DATASET

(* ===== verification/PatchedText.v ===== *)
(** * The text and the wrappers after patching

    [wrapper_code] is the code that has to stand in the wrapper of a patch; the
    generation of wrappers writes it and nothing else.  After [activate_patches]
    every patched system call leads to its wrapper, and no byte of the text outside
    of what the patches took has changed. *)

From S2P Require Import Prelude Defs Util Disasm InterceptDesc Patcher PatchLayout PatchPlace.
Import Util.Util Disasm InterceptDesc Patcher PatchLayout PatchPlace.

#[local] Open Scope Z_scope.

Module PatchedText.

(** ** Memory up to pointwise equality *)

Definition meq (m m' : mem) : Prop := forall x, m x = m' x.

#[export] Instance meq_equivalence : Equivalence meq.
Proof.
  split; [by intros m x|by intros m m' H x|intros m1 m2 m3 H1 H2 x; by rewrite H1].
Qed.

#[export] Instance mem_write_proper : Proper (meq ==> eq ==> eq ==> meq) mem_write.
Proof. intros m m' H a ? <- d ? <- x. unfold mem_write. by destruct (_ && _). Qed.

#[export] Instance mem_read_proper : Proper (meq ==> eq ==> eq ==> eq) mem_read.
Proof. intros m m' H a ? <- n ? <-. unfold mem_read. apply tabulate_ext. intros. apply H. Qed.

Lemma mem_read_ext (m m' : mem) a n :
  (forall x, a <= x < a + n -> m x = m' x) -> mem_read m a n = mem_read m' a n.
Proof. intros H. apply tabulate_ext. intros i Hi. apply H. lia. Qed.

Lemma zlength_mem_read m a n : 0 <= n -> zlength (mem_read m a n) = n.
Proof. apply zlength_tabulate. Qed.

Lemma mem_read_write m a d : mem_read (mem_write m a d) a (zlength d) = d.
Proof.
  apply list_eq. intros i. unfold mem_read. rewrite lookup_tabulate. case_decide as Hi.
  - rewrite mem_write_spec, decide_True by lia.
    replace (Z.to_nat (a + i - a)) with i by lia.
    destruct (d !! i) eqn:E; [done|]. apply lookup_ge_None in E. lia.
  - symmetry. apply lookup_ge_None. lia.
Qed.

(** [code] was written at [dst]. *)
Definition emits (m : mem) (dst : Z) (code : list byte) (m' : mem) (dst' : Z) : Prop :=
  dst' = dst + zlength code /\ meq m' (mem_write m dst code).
==
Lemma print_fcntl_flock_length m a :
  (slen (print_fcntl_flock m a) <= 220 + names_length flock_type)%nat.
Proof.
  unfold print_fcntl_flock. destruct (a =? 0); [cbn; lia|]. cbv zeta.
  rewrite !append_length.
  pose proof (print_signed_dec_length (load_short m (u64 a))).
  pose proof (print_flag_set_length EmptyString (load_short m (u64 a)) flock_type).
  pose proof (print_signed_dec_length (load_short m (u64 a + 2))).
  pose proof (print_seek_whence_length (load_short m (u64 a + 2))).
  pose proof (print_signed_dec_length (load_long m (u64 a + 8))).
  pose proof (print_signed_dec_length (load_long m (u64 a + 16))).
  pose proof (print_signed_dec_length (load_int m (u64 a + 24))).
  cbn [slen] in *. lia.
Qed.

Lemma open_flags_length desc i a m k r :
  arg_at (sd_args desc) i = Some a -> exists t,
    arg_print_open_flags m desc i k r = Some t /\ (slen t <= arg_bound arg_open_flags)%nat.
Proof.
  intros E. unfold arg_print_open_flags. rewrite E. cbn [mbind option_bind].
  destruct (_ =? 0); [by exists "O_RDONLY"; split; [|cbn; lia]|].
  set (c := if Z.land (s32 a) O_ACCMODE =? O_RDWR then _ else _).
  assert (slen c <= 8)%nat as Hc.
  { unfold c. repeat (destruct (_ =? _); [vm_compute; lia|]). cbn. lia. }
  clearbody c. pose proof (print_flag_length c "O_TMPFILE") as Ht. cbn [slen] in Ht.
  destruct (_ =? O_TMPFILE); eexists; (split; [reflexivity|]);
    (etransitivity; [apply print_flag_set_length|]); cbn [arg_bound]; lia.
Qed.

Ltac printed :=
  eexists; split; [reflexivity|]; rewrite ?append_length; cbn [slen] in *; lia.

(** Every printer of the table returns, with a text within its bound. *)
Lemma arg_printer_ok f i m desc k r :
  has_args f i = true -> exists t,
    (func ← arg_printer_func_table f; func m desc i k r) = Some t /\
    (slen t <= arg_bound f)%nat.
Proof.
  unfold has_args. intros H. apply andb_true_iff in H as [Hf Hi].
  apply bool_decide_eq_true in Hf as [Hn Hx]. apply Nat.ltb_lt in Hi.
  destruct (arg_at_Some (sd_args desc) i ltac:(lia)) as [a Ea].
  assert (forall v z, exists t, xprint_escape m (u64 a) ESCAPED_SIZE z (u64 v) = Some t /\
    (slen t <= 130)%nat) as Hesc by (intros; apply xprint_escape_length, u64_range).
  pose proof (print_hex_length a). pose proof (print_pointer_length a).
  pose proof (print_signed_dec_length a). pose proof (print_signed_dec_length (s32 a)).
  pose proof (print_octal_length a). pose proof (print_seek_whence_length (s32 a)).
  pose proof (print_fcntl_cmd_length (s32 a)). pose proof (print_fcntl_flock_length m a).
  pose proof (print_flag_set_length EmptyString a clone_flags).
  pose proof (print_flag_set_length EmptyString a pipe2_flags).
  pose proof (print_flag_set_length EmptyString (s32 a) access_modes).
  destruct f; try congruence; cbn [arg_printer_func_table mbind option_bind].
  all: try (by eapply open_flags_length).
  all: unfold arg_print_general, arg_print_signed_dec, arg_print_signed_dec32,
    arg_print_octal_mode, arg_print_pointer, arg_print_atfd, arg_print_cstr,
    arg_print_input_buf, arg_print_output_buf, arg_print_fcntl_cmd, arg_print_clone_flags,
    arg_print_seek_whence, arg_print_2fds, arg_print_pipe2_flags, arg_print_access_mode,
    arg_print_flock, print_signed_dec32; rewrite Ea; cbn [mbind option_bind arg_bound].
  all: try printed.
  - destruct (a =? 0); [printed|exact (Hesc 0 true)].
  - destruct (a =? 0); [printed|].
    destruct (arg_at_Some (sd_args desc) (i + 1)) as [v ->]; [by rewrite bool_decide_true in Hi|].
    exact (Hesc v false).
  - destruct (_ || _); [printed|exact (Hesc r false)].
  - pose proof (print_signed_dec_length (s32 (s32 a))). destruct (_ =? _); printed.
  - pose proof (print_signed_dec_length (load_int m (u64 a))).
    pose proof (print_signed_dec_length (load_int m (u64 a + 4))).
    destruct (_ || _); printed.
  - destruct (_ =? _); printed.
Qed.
* * *
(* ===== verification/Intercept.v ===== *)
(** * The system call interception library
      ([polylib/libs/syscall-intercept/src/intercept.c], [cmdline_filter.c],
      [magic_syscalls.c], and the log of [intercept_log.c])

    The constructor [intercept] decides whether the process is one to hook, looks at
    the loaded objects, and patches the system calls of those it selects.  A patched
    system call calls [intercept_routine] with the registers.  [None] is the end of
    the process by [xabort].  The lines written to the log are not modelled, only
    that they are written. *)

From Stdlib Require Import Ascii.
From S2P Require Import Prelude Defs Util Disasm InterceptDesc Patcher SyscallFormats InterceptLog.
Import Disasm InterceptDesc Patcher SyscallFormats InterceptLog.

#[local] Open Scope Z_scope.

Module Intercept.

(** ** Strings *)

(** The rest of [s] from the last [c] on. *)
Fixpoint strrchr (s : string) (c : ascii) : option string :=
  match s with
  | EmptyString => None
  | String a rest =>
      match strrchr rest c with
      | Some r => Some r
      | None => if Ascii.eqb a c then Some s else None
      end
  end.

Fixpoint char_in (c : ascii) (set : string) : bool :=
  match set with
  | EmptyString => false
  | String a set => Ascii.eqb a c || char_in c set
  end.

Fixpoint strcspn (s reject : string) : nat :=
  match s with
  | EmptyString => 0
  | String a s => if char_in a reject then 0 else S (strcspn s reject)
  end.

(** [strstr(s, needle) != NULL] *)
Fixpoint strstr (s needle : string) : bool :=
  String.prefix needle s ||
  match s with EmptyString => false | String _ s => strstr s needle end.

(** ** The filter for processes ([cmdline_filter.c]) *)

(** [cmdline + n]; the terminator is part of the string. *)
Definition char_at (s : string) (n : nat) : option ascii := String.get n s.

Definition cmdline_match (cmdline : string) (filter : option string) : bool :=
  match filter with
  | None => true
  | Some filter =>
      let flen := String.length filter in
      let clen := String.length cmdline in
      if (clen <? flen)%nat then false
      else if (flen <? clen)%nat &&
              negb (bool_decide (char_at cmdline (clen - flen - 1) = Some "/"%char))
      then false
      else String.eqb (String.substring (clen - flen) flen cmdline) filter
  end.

YOUR INSTRUCTIONS
Above are records; repeat only the lines starting at the line with "Definition meq (m" and ending at the line with "Definition emits (m", exactly as they appear, both included.

ANSWER BELOW
Definition meq (m m' : mem) : Prop := forall x, m x = m' x.

#[export] Instance meq_equivalence : Equivalence meq.
Proof.
  split; [by intros m x|by intros m m' H x|intros m1 m2 m3 H1 H2 x; by rewrite H1].
Qed.

#[export] Instance mem_write_proper : Proper (meq ==> eq ==> eq ==> meq) mem_write.
Proof. intros m m' H a ? <- d ? <- x. unfold mem_write. by destruct (_ && _). Qed.

#[export] Instance mem_read_proper : Proper (meq ==> eq ==> eq ==> eq) mem_read.
Proof. intros m m' H a ? <- n ? <-. unfold mem_read. apply tabulate_ext. intros. apply H. Qed.

Lemma mem_read_ext (m m' : mem) a n :
  (forall x, a <= x < a + n -> m x = m' x) -> mem_read m a n = mem_read m' a n.
Proof. intros H. apply tabulate_ext. intros i Hi. apply H. lia. Qed.

Lemma zlength_mem_read m a n : 0 <= n -> zlength (mem_read m a n) = n.
Proof. apply zlength_tabulate. Qed.

Lemma mem_read_write m a d : mem_read (mem_write m a d) a (zlength d) = d.
Proof.
  apply list_eq. intros i. unfold mem_read. rewrite lookup_tabulate. case_decide as Hi.
  - rewrite mem_write_spec, decide_True by lia.
    replace (Z.to_nat (a + i - a)) with i by lia.
    destruct (d !! i) eqn:E; [done|]. apply lookup_ge_None in E. lia.
  - symmetry. apply lookup_ge_None. lia.
Qed.

(** [code] was written at [dst]. *)
Definition emits (m : mem) (dst : Z) (code : list byte) (m' : mem) (dst' : Z) : Prop :=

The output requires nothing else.